Medellín vive un verdadero auge en la compra de vehículos eléctricos. Según datos recientes, las matrículas de estos carros en la capital antioqueña han crecido de manera explosiva: entre enero y agosto de 2025, se registraron 2.148 eléctricos, lo que representa un aumento del 195,5 % frente al mismo periodo de 2024.
Ese crecimiento hace que en Medellín, de cada 100 carros nuevos, 11 ya sean eléctricos.
En todo el departamento de Antioquia también se evidencia esa tendencia: en junio de 2025, las nuevas matrículas de eléctricos crecieron un 72 % en comparación con junio de 2024. Además, en el primer semestre del año, Antioquia acumuló 1.536 matrículas nuevas, lo que significa un alza del 226,8 % con respecto al mismo periodo del año anterior.
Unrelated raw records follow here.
(* ===== verification/ConfigFacts.v ===== *)
(** * Loading a configuration: precedence, strictness, and what it guarantees

    The overlays of the code are compared with one declarative table that gives
    each setting its value from environment, file and default. *)
From S2P Require Import Prelude GoLib GoTime Record Capture CaptureFacts Pipeline MemorySink Redact Config Auth.

Open Scope string_scope.
Open Scope go_scope.

(** ** Optional updates as total updates *)

(** [get] reads what [set] writes: writing it back changes nothing. *)
Class Lens {A} (set : Config -> A -> Config) (get : Config -> A) : Prop := lens_law : forall c, set c (get c) = c.

Lemma opt_set_lens {A} set get `{L : !Lens (A:=A) set get} v c : opt_set set v c = set c (default (get c) v).
Proof. destruct v; [done|]. cbn. symmetry. exact (L c). Qed.

Ltac lens := intros []; repeat match goal with r : TimeoutsConfig |- _ => destruct r | r : AdminConfig |- _ => destruct r
  | r : InspectConfig |- _ => destruct r | r : SinksConfig |- _ => destruct r | r : SinksRetentionConfig |- _ => destruct r end; reflexivity.

Abbreviation in_timeouts f := (fun c => f (cfg_Timeouts c)).
Abbreviation in_sinks f := (fun c => f (cfg_Sinks c)).
Abbreviation in_retention f := (fun c => f (sc_Retention (cfg_Sinks c))).
Abbreviation in_admin f := (fun c => f (cfg_Admin c)).

#[local] Instance lens1 : Lens set_CapturePort cfg_CapturePort. Proof. lens. Qed.
#[local] Instance lens2 : Lens set_CaptureBind cfg_CaptureBind. Proof. lens. Qed.
#[local] Instance lens3 : Lens set_QueueSize cfg_QueueSize. Proof. lens. Qed.
#[local] Instance lens4 : Lens set_BodyCap cfg_BodyCap. Proof. lens. Qed.
#[local] Instance lens5 : Lens set_MaxEventsPayload cfg_MaxEventsPayload. Proof. lens. Qed.
#[local] Instance lens6 : Lens set_MaxEventsPerBatch cfg_MaxEventsPerBatch. Proof. lens. Qed.
#[local] Instance lens7 : Lens set_Workers cfg_Workers. Proof. lens. Qed.
#[local] Instance lens8 : Lens set_ServiceHeader cfg_ServiceHeader. Proof. lens. Qed.
#[local] Instance lens9 : Lens set_LogFormat cfg_LogFormat. Proof. lens. Qed.
#[local] Instance lens10 : Lens set_Timeouts_ReadHeader (in_timeouts tc_ReadHeader). Proof. lens. Qed.
#[local] Instance lens11 : Lens set_Timeouts_Read (in_timeouts tc_Read). Proof. lens. Qed.
#[local] Instance lens12 : Lens set_Timeouts_Write (in_timeouts tc_Write). Proof. lens. Qed.
#[local] Instance lens13 : Lens set_Timeouts_Idle (in_timeouts tc_Idle). Proof. lens. Qed.
#[local] Instance lens14 : Lens set_Sinks_Stdout (in_sinks sc_Stdout). Proof. lens. Qed.
#[local] Instance lens15 : Lens set_Sinks_Memory (in_sinks sc_Memory). Proof. lens. Qed.
#[local] Instance lens16 : Lens set_Sinks_MemoryCapacity (in_sinks sc_MemoryCapacity). Proof. lens. Qed.
#[local] Instance lens17 : Lens set_Sinks_SQLite (in_sinks sc_SQLite). Proof. lens. Qed.
#[local] Instance lens18 : Lens set_Sinks_SQLitePath (in_sinks sc_SQLitePath). Proof. lens. Qed.
#[local] Instance lens19 : Lens set_Retention_MaxAge (in_retention sr_MaxAge). Proof. lens. Qed.
#[local] Instance lens20 : Lens set_Retention_MaxCount (in_retention sr_MaxCount). Proof. lens. Qed.
#[local] Instance lens21 : Lens set_Retention_Interval (in_retention sr_Interval). Proof. lens. Qed.
#[local] Instance lens22 : Lens set_Admin_Bind (in_admin ac_Bind). Proof. lens. Qed.
#[local] Instance lens23 : Lens set_Admin_Token (in_admin ac_Token). Proof. lens. Qed.
#[local] Instance lens24 : Lens set_Admin_InsecureListen (in_admin ac_InsecureListen). Proof. lens. Qed.
#[local] Instance lens25 : Lens set_Admin_SessionTTL (in_admin ac_SessionTTL). Proof. lens. Qed.
#[local] Instance lens26 : Lens set_Admin_SessionSecure (in_admin ac_SessionSecure). Proof. lens. Qed.
#[local] Instance lens27 : Lens set_Inspect_QueryTimeout (fun c => ic_QueryTimeout (cfg_Inspect c)). Proof. lens. Qed.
Pero no todo es color de rosa: aunque hay cada vez más carros eléctricos, la infraestructura de carga no crece al mismo ritmo. Se reportan problemas con estaciones de carga (“electrolineras”), muchas están fuera de servicio o son insuficientes.
Además, en conjuntos residenciales antiguos es difícil instalar puntos de carga por limitaciones eléctricas o normativas.
Para muchos expertos y actores del mercado, este fenómeno no es solo una moda, sino el inicio de una transformación estructural hacia una movilidad más limpia.